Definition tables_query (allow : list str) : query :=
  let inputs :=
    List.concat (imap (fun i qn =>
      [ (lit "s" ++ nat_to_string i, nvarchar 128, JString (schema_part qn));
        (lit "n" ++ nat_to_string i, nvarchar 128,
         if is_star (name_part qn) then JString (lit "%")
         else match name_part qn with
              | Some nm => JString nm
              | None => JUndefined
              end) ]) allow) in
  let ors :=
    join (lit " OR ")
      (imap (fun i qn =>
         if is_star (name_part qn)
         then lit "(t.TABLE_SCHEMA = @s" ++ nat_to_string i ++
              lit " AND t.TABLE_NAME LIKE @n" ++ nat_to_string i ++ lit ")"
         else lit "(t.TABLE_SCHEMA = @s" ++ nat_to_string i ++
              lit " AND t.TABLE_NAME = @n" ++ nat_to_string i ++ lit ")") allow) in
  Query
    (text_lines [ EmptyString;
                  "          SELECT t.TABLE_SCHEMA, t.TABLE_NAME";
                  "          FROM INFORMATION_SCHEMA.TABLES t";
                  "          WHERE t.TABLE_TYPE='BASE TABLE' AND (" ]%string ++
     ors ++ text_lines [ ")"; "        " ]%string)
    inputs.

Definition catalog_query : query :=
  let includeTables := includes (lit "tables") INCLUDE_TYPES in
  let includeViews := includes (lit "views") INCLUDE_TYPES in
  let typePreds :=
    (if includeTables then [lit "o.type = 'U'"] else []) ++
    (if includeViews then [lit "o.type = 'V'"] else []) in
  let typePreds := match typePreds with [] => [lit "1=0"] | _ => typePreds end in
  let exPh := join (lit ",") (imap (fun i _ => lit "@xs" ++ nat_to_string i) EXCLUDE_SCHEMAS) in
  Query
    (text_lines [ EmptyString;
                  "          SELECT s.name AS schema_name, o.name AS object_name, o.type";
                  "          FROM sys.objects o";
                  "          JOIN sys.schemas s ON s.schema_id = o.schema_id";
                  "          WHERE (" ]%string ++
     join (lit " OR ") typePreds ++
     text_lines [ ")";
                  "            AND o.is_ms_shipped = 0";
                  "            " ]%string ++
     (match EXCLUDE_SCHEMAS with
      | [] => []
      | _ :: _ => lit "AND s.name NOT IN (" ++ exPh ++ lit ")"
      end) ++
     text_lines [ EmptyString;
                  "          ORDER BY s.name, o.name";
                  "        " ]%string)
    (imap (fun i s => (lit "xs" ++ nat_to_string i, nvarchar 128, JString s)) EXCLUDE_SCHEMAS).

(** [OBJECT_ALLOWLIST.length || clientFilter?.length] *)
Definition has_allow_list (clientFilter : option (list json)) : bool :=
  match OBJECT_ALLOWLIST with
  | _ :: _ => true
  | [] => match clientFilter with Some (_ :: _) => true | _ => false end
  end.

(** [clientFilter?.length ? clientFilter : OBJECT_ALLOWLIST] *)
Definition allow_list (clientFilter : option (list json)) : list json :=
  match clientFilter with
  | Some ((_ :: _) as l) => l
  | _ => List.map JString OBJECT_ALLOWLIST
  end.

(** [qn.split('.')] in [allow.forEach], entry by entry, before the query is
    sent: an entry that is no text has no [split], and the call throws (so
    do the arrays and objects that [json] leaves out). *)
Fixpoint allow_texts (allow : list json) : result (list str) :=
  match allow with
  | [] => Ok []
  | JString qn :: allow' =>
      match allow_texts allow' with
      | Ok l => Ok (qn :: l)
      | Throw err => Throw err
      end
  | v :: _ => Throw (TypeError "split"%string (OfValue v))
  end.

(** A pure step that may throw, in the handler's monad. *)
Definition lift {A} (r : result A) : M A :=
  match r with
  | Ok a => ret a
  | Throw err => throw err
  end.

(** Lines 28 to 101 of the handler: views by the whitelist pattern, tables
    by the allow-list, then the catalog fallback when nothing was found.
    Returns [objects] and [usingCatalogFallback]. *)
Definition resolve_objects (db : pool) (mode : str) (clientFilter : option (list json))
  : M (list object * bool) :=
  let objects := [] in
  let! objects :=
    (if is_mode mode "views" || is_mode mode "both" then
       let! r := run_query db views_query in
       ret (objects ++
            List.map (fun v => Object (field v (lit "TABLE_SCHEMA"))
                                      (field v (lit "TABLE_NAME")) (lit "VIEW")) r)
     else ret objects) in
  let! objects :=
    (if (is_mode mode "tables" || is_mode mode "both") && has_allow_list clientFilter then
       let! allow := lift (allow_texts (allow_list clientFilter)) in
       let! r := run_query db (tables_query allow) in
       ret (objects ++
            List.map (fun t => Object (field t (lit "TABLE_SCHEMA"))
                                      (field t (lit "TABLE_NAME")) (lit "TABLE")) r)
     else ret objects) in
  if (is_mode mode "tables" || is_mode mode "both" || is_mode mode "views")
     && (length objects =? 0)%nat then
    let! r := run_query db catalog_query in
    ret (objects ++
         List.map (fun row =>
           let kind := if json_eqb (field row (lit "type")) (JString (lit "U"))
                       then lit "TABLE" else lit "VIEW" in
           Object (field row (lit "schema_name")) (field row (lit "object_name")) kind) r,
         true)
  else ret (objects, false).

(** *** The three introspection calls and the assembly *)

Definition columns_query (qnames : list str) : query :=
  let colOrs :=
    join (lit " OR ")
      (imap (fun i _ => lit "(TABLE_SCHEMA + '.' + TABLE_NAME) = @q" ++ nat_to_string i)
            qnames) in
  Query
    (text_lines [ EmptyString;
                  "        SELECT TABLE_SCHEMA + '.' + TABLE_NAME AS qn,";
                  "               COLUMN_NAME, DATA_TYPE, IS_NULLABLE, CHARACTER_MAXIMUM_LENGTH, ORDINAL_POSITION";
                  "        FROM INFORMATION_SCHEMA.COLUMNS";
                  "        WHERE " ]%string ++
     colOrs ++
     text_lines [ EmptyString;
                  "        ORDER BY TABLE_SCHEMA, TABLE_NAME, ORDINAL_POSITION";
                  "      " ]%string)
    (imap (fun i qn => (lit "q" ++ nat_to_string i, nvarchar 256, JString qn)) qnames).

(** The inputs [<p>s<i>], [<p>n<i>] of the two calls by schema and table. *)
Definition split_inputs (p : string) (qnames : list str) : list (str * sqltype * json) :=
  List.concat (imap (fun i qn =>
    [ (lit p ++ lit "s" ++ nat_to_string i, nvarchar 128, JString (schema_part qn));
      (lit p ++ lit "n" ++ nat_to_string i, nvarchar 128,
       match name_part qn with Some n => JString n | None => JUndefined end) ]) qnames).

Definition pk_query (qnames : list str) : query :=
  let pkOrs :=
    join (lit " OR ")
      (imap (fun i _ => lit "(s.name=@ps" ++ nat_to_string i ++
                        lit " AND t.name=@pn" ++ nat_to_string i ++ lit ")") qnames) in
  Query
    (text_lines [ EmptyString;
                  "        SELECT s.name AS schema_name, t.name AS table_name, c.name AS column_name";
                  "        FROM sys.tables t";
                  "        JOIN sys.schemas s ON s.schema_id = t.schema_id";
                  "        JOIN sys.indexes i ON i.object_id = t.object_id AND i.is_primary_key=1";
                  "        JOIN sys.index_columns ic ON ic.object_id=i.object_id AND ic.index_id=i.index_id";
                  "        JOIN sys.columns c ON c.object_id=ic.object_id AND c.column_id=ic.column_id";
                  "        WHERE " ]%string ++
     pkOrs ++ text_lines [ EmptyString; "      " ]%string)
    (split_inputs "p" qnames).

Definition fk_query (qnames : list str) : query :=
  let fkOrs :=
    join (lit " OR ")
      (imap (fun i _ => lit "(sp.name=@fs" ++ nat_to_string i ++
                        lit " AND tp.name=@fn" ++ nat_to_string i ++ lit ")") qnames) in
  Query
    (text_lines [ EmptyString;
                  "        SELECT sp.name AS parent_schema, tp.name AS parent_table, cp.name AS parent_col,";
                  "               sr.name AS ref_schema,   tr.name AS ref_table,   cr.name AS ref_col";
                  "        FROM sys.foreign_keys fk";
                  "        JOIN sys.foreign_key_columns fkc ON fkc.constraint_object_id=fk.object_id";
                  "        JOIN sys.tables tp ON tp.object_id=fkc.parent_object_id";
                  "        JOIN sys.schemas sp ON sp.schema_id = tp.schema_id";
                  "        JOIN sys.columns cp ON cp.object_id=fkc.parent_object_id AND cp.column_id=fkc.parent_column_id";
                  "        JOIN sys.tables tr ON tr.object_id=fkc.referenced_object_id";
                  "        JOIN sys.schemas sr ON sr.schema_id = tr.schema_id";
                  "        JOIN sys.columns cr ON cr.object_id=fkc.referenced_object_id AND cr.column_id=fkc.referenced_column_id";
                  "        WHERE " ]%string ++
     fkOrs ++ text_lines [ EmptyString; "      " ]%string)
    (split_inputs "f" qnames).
--
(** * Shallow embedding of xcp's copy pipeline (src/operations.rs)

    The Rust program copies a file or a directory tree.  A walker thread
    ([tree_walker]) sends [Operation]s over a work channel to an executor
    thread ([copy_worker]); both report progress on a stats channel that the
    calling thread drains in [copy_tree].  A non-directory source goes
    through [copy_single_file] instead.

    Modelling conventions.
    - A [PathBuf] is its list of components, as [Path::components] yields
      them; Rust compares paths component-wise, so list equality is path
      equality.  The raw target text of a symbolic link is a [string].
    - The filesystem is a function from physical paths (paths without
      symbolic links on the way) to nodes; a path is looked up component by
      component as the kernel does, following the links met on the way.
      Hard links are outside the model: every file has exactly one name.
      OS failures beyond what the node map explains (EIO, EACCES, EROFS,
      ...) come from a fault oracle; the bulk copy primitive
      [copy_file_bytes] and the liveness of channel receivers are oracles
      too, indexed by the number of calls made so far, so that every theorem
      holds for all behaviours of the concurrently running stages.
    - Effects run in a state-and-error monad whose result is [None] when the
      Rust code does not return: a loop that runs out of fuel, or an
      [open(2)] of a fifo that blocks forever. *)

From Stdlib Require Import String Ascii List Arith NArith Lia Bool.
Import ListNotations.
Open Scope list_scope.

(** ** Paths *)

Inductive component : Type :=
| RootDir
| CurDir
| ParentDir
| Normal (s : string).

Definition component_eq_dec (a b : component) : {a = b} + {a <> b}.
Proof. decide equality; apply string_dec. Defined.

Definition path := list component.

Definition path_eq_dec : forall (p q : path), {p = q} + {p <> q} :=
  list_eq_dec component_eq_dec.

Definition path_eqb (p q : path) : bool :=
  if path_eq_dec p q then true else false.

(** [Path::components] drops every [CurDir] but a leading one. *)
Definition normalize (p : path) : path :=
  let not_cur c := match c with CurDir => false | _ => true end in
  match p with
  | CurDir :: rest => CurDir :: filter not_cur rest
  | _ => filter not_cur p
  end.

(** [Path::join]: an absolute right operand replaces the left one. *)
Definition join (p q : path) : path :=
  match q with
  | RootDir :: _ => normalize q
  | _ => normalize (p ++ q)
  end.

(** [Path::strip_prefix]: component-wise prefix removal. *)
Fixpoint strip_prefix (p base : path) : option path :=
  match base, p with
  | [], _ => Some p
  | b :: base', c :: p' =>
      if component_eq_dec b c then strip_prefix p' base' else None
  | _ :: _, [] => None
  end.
--
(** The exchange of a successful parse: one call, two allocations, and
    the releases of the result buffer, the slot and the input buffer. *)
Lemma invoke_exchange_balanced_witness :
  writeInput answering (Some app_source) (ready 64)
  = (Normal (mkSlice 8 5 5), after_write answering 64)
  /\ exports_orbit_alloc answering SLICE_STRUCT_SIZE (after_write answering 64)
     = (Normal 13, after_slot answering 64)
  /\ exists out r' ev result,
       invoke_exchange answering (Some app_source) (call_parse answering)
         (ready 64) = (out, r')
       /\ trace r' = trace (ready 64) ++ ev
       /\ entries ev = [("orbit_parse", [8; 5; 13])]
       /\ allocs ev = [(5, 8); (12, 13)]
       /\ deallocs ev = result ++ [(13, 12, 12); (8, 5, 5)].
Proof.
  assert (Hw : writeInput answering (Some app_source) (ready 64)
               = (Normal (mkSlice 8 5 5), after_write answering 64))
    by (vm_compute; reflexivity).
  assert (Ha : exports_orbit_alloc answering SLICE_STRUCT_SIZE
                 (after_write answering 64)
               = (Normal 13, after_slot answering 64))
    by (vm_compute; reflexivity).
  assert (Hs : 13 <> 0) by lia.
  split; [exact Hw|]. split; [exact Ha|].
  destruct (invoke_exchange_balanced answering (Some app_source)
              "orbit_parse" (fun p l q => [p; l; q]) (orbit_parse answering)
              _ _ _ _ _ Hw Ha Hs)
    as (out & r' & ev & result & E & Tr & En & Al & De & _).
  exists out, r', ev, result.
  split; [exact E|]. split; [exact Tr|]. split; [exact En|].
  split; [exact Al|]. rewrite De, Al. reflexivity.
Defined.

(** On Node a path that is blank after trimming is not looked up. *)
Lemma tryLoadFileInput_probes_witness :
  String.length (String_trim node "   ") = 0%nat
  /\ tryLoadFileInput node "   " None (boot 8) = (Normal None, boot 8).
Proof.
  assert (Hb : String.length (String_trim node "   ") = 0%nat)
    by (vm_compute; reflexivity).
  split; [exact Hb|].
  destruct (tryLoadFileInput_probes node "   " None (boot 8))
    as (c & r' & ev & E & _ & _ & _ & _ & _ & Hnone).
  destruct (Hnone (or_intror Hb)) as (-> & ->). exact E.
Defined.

** Task brief **
Set down precisely the lines above between the line holding "component as the" and the line holding "- Effects run", inclusive, and nothing beyond them.

** Task solution **
      component as the kernel does, following the links met on the way.
      Hard links are outside the model: every file has exactly one name.
      OS failures beyond what the node map explains (EIO, EACCES, EROFS,
      ...) come from a fault oracle; the bulk copy primitive
      [copy_file_bytes] and the liveness of channel receivers are oracles
      too, indexed by the number of calls made so far, so that every theorem
      holds for all behaviours of the concurrently running stages.
    - Effects run in a state-and-error monad whose result is [None] when the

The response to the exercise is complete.